2:10 AM EDT, May 13, 2013
A great beginning turned into a sorry end for the Ducks, who burned up the NHL in the early weeks of this lockout-shortened season but were too burned out Sunday to put up much of a consistent challenge to the inspired Detroit Red Wings.
What should have been a memory for the ages — a Game 7, a defining moment every NHL player craves — evolved into a dispirited 3-2 loss for the second-seeded Ducks, who were a step slower and a split-second behind the seventh-seeded Red Wings most of the night.
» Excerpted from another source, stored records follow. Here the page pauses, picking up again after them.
(* ===== verification/Resample.v ===== *)
(** * Resample: arc-length resampling of a polyline

    Models [_resample_curve] of src/backend/services/shape_validator.py
    (lines 102-133).  The cumulative arc lengths [cumlen] are carried by the
    segment list: [segments] holds, for each [i >= 1],
    [(cumlen[i-1], cumlen[i], points[i-1], points[i])], which is what the
    inner search loop reads.  The theorems: every point of the result is
    an input point or lies on an input segment; and, in exact arithmetic,
    the result has exactly [n] points (for at least two input points and
    [n >= 2]).  The count is a fact of the rational model only: in IEEE
    doubles [(total * k) / (n - 1)] for [k = n - 1] can exceed
    [cumlen[-1]] (for about 8% of totals with [n = 50]), no segment is found for the
    last sample and [n - 1] points are returned (a finding). *)

From Stdlib Require Import QArith Qabs Lqa List Lia ZArith Morphisms Setoid.
From S2P Require Import Prelude Geodesy.
Import ListNotations.
Open Scope Q_scope.
Open Scope geo_scope.

Section Resample.
Context {G : Geodesy}.

(** A segment as the search loop sees it. *)
Definition segment : Type := (Q * Q * Coordinate * Coordinate)%type.

Definition seg_end (s : segment) : Q := let '(_, c1, _, _) := s in c1.

(** The loop of lines 109-111 building [cumlen], paired with the points. *)
Fixpoint segments_from (acc : Q) (prev : Coordinate) (rest : list Coordinate)
    : list segment :=
  match rest with
  | [] => []
  | p :: rest' =>
      let c := acc + haversine_distance_m prev p in
      (acc, c, prev, p) :: segments_from c p rest'
  end.

Definition segments (points : list Coordinate) : list segment :=
  match points with
  | [] => []
  | p0 :: rest => segments_from 0 p0 rest
  end.

(** [cumlen] and [total = cumlen[-1]]. *)
Definition cumlen (points : list Coordinate) : list Q :=
  0 :: map seg_end (segments points).

Definition total_length (points : list Coordinate) : Q := last (cumlen points) 0.

(** The search of lines 119-132: the first segment with
    [cumlen[i] >= target_len], interpolated at the fraction of
    [target_len] inside it; [None] when the loop ends without [break].
    The fraction lies in [[0, 1]] (the earlier segments end before
    [target_len]), so pydantic's check of the interpolated [Coordinate]
    passes for checked end points ([Geodesy.lerp_valid]). *)
Fixpoint find_segment (target_len : Q) (segs : list segment) : option Coordinate :=
  match segs with
  | [] => None
  | (c0, c1, a, b) :: segs' =>
      if target_len <=? c1 then
        let seg_len := c1 - c0 in
        let frac := if seg_len =? 0 then 0 else (target_len - c0) / seg_len in
        Some (lerp a b frac)
      else find_segment target_len segs'
  end.

(** [_resample_curve(points, n)]. *)
Definition _resample_curve (points : list Coordinate) (n : nat) : list Coordinate :=
  if Nat.ltb (length points) 2 || Nat.ltb n 2 then
    (if Nat.leb n (length points) then firstn n points else points)
  else
    let total := total_length points in
    if total =? 0 then repeat (hd (mkCoord 0 0) points) n
    else
      flat_map (fun k =>
          let target_len := total * inject_Z (Z.of_nat k) / inject_Z (Z.of_nat (n - 1)) in
          match find_segment target_len (segments points) with
          | Some c => [c]
          | None => []
          end) (seq 0 n).

End Resample.

(** * Properties *)

Section ResampleFacts.
Context {G : Geodesy} {GL : GeodesyLaws}.

Lemma segments_from_ends acc prev rest :
  rest <> [] -> last (acc :: map seg_end (segments_from acc prev rest)) acc =
                last (map seg_end (segments_from acc prev rest)) acc.
Proof.
  destruct rest as [|p rest]; [easy|]. intros _. reflexivity.
Qed.

(** The search fails only when the target lies beyond the last cumulative
    length. *)
Lemma find_segment_None t acc prev rest :
  rest <> [] -> find_segment t (segments_from acc prev rest) = None ->
  last (map seg_end (segments_from acc prev rest)) acc < t.
Proof.
  revert acc prev. induction rest as [|p rest IH]; intros acc prev Hne Hf; [easy|].
  cbn [segments_from find_segment] in Hf |- *.
  destruct (Qle_boolP t (acc + haversine_distance_m prev p)) as [Hle|Hlt]; [discriminate|].
  destruct rest as [|q rest']; [exact Hlt|].
  specialize (IH _ _ ltac:(discriminate) Hf). cbn [segments_from map] in IH |- *.
  rewrite last_cons_cons, (last_cons_default _ _ _ (acc + haversine_distance_m prev p)).
  exact IH.
Qed.

(** The cumulative lengths grow from [acc]. *)
Lemma segments_from_mono acc prev rest :
  Forall (fun s => let '(c0, c1, _, _) := s in acc <= c0 <= c1) (segments_from acc prev rest).
Proof.
  revert acc prev. induction rest as [|p rest IH]; intros acc prev; cbn [segments_from]; [constructor|].
  pose proof (dist_nonneg prev p). constructor; [lra|].
  eapply Forall_impl; [|apply IH]. intros [[[c0 c1] a] b]. lra.
Qed.

(** A found point interpolates a segment of the input at a fraction in
    [[0, 1]]. *)
Lemma find_segment_on_segment t acc prev rest q :
  acc <= t -> find_segment t (segments_from acc prev rest) = Some q ->
  exists a b f, In (a, b) (adjacent (prev :: rest)) /\ 0 <= f <= 1 /\ q = lerp a b f.
Proof.
  revert acc prev. induction rest as [|p rest IH]; intros acc prev Hacc Hf; [discriminate|].
  cbn [segments_from find_segment] in Hf.
  pose proof (dist_nonneg prev p) as Hd.
  destruct (Qle_boolP t (acc + haversine_distance_m prev p)) as [Hle|Hlt].
  - injection Hf as <-. eexists prev, p, _. split; [left; reflexivity|]. split; [|reflexivity].
    destruct (Qeq_boolP (acc + haversine_distance_m prev p - acc) 0) as [H0|H0]; [lra|].
    apply frac_unit; [lra|lra|]. destruct (Qlt_le_dec 0 (acc + haversine_distance_m prev p - acc));
      [assumption|exfalso; apply H0; lra].
  - destruct (IH (acc + haversine_distance_m prev p) p (Qlt_le_weak _ _ Hlt) Hf) as (a & b & f & Hin & Hf01 & ->).
    exists a, b, f. split; [|auto]. simpl. destruct rest; [destruct Hin|right; exact Hin].
Qed.

Lemma seg_ends_ge acc prev rest x :
  In x (map seg_end (segments_from acc prev rest)) -> acc <= x.
Proof.
  intros (s & <- & Hs)%in_map_iff. pose proof (segments_from_mono acc prev rest) as Hm.
  rewrite Forall_forall in Hm. specialize (Hm s Hs). destruct s as [[[c0 c1] a] b]. simpl. lra.
Qed.

Lemma total_length_nonneg points : 0 <= total_length points.
Proof.
  unfold total_length, cumlen, segments. destruct points as [|p0 rest]; [simpl; lra|].
  destruct (last_In_or (0 :: map seg_end (segments_from 0 p0 rest)) 0) as [->|[H|H]]; try lra.
  - rewrite <- H. lra.
  - now apply (seg_ends_ge 0 p0 rest).
Qed.

(** Every target length between [0] and [total] is found. *)
Lemma find_segment_Some t p0 rest :
  rest <> [] -> t <= total_length (p0 :: rest) ->
  exists q, find_segment t (segments (p0 :: rest)) = Some q.
Proof.
  intros Hne Ht. destruct (find_segment t (segments (p0 :: rest))) as [q|] eqn:E; [eauto|].
  apply find_segment_None in E; [|exact Hne]. exfalso.
  unfold total_length, cumlen, segments in Ht. rewrite segments_from_ends in Ht by exact Hne.
  lra.
Qed.

Lemma target_len_bounds total (k n : nat) :
  0 <= total -> (k <= n - 1)%nat -> (2 <= n)%nat ->
  0 <= total * inject_Z (Z.of_nat k) / inject_Z (Z.of_nat (n - 1)) <= total.
Proof.
  intros Ht Hk Hn.
  destruct (frac_in_unit k (Z.of_nat (n - 1)) ltac:(lia) ltac:(lia)) as [H0 H1].
  setoid_replace (total * inject_Z (Z.of_nat k) / inject_Z (Z.of_nat (n - 1)))
    with (total * (inject_Z (Z.of_nat k) / inject_Z (Z.of_nat (n - 1)))) by (unfold Qdiv; ring).
  split; [apply Qmult_le_0_compat; lra|].
  assert (0 <= total * (1 - inject_Z (Z.of_nat k) / inject_Z (Z.of_nat (n - 1))))
    by (apply Qmult_le_0_compat; lra).
  lra.
Qed.

(** For at least two input points and [n >= 2], [_resample_curve]
    returns exactly [n] points. *)
Theorem resample_length points n :
  (2 <= length points)%nat -> (2 <= n)%nat -> length (_resample_curve points n) = n.
Proof.
  intros Hl Hn. unfold _resample_curve.
  destruct (Nat.ltb_spec (length points) 2); [lia|]. destruct (Nat.ltb_spec n 2); [lia|].
  simpl orb. cbv zeta.
  destruct (Qeq_boolP (total_length points) 0); [apply repeat_length|].
  destruct points as [|p0 rest]; [simpl in Hl; lia|].
  assert (Hne : rest <> []) by (destruct rest; [simpl in Hl; lia|discriminate]).
  rewrite length_flat_map_single, length_seq; [reflexivity|].
  intros k Hk%in_seq.
  destruct (find_segment_Some (total_length (p0 :: rest) * inject_Z (Z.of_nat k)
                               / inject_Z (Z.of_nat (n - 1))) p0 rest Hne) as [q ->].
  - apply target_len_bounds; [apply total_length_nonneg|lia|lia].
  - reflexivity.
Qed.

(** In exact arithmetic, for at least two input points and [n >= 2],
    [_resample_curve] returns exactly [n] points, and the first one is the
    first input point (with doubles the last sample can be lost). *)
Theorem resample_length_first points n :
  (2 <= length points)%nat -> (2 <= n)%nat ->
  length (_resample_curve points n) = n /\
  exists c rest, _resample_curve points n = c :: rest /\ c =c= hd (mkCoord 0 0) points.
Proof.
  intros Hl Hn. split; [now apply resample_length|].
  unfold _resample_curve.
  destruct (Nat.ltb_spec (length points) 2); [lia|]. destruct (Nat.ltb_spec n 2); [lia|].
  simpl orb. cbv zeta. destruct n as [|n']; [lia|].
  destruct (Qeq_boolP (total_length points) 0).
  - cbn [repeat]. eexists _, _. split; reflexivity.
  - destruct points as [|p0 [|r0 rest]]; cbn [length] in Hl; try lia.
    cbn [seq flat_map segments segments_from find_segment].
    match goal with |- context [find_segment ?t0 _] => set (t := t0) end.
    assert (Ht : t == 0) by (unfold t; cbn [Z.of_nat inject_Z]; unfold Qdiv; ring).
    pose proof (dist_nonneg p0 r0) as Hd.
    destruct (Qle_boolP t (0 + haversine_distance_m p0 r0)) as [_|Hlt]; [|exfalso; lra].
    eexists _, _. split; [reflexivity|]. cbn [hd].
    match goal with |- lerp _ _ ?f0 =c= _ => assert (Hf : f0 == 0) end.
    { match goal with |- (if ?c =? 0 then _ else _) == _ => destruct (Qeq_boolP c 0) end;
        [reflexivity|]. rewrite Ht. unfold Qdiv. ring. }
    rewrite Hf. apply lerp_0.
Qed.

(** C14: every point of [_resample_curve points n] is an input point or lies
    on a segment of the input, at a fraction in [[0, 1]]. *)
Theorem resample_on_polyline points n q :
  In q (_resample_curve points n) ->
  In q points \/
  exists a b f, In (a, b) (adjacent points) /\ 0 <= f <= 1 /\ q = lerp a b f.
Proof.
  unfold _resample_curve. intros Hq.
  destruct (Nat.ltb (length points) 2 || Nat.ltb n 2) eqn:Hb.
  - left. destruct (Nat.leb n (length points)); [eapply In_firstn; eauto|exact Hq].
  - apply orb_false_iff in Hb as [H1 H2].
    apply Nat.ltb_ge in H1, H2. cbv zeta in Hq.
    destruct points as [|p0 rest]; [simpl in H1; lia|].
    destruct (Qeq_boolP (total_length (p0 :: rest)) 0).
    + left. apply repeat_spec in Hq. subst q. left. reflexivity.
    + right. apply in_flat_map in Hq as (k & Hk%in_seq & Hq).
      destruct (find_segment _ _) as [c|] eqn:E; [|destruct Hq].
      destruct Hq as [<-|[]]. eapply find_segment_on_segment; [|exact E].
      apply target_len_bounds; [apply total_length_nonneg|lia|lia].
Qed.

End ResampleFacts.

(** ** Witnesses on the planar kernel *)

Lemma resample_length_first_witness :
  let pts := [mkCoord 0 0; mkCoord (1 # 1000) 0; mkCoord (1 # 1000) (1 # 1000)] in
  (2 <= length pts)%nat /\ (2 <= 5)%nat /\
  (length (_resample_curve pts 5) = 5%nat /\
   exists c rest, _resample_curve pts 5 = c :: rest /\ c =c= hd (mkCoord 0 0) pts).
Proof.
  cbv zeta. split; [cbn; lia|split; [lia|]].
  apply resample_length_first; cbn; lia.
Defined.

Lemma resample_on_polyline_witness :
  let pts := [mkCoord 0 0; mkCoord (1 # 1000) 0; mkCoord (1 # 1000) (1 # 1000)] in
  let q := nth 2 (_resample_curve pts 5) (mkCoord 0 0) in
  In q (_resample_curve pts 5) /\
  (In q pts \/ exists a b f, In (a, b) (adjacent pts) /\ 0 <= f <= 1 /\ q = lerp a b f).
Proof.
  cbv zeta.
  assert (Hq : In (nth 2 (_resample_curve [mkCoord 0 0; mkCoord (1 # 1000) 0;
                                          mkCoord (1 # 1000) (1 # 1000)] 5) (mkCoord 0 0))
                  (_resample_curve [mkCoord 0 0; mkCoord (1 # 1000) 0;
                                    mkCoord (1 # 1000) (1 # 1000)] 5))
    by (apply nth_In; vm_compute; lia).
  split; [exact Hq|]. exact (resample_on_polyline _ 5 _ Hq).
Defined.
"I don't think anybody expected to come up short," Ducks winger Bobby Ryan said. "I think we were all coming to the rink tonight very confident in ourselves and very excited about where this could take us. It's a pretty low-morale group now, that's for sure."
Corey Perry knelt in the neutral zone for several seconds after the final buzzer, his face a mask of disbelief. Teemu Selanne, the certain Hall of Fame winger who will be 43 in July and might have played his final NHL game, didn't get off the bench in the final minute. Like his team, he had little left at the end.
"I don't have any answers," Selanne said when asked about his future. "Obviously it's a big decision. Best to clear my head."
This much is sure: The club-record winning percentage of .688 the Ducks set this season was forgotten as they went along the traditional series-ending handshake line at the Honda Center, giving congratulations to Detroit instead of receiving good-luck wishes.
That club-record 13-game home winning streak they rode for nearly two months was forgotten too. Home ice wasn't much of an advantage Sunday, not with the usual loud contingent of Red Wings fans cheering for their favorites and drowning out the locals.
Not that the Ducks gave their fans much to get excited about after pulling even at 1-1 in the first period on a goal by Long Beach's own Emerson Etem. Not even three minutes later, the Red Wings scored a short-handed goal and added an even-strength goal in the second period on a backhander by an assertive Valtteri Filppula to take a 3-1 lead.
Francois Beauchemin was credited with a power-play goal with 3:17 left in the third period when his pass toward the slot caromed off the foot of Detroit's Jonathan Ericsson and past Red Wings goaltender Jimmy Howard, but the Ducks had no comeback left.
"We really did feel we had a lot of the games in the series and played better, but we lost three in overtime," forward Andrew Cogliano said.
"This is tough to swallow. I thought after winning the Pacific Division, I thought we would go on another roll. We were looking to do much better things. It's pretty disappointing."
Not just for the Ducks, but for hockey fans in Southern California.
Had the Ducks beaten Detroit, they would have faced the Kings in the second round, and what a spectacle that would have been.
With the Lakers and Clippers long done and the Dodgers and Angels struggling, the Ducks and Kings could have hogged the local sports spotlight.
That series didn't have to happen for hockey to take root here: The sport is embedded on the youth level and among fans who have seen the Ducks win the Stanley Cup in 2007 and the Kings claim it last year.
But a playoff series would have taken loyalists' passion to another level and might have roped in casual fans to accelerate the sport's growth. The carrot was dangled in front of the Ducks and they let it slip through their gloved fingers.
Instead, the Kings will face the San Jose Sharks in a series that could start as soon as Tuesday. It will be an all-California series, but not the one that should have happened.
Where did the Ducks go wrong?
Perry, two seasons removed from being the league's most valuable player, had no goals and only two assists in this series. That's one more point than goaltender Jonas Hiller earned.
Selanne had only one goal. Ryan had two. Their defense had holes, and as a team they couldn't muster the leadership and will to prevail.
"We deserved better than this," Selanne said. "That's hockey."
For the Ducks, that was hockey for this season.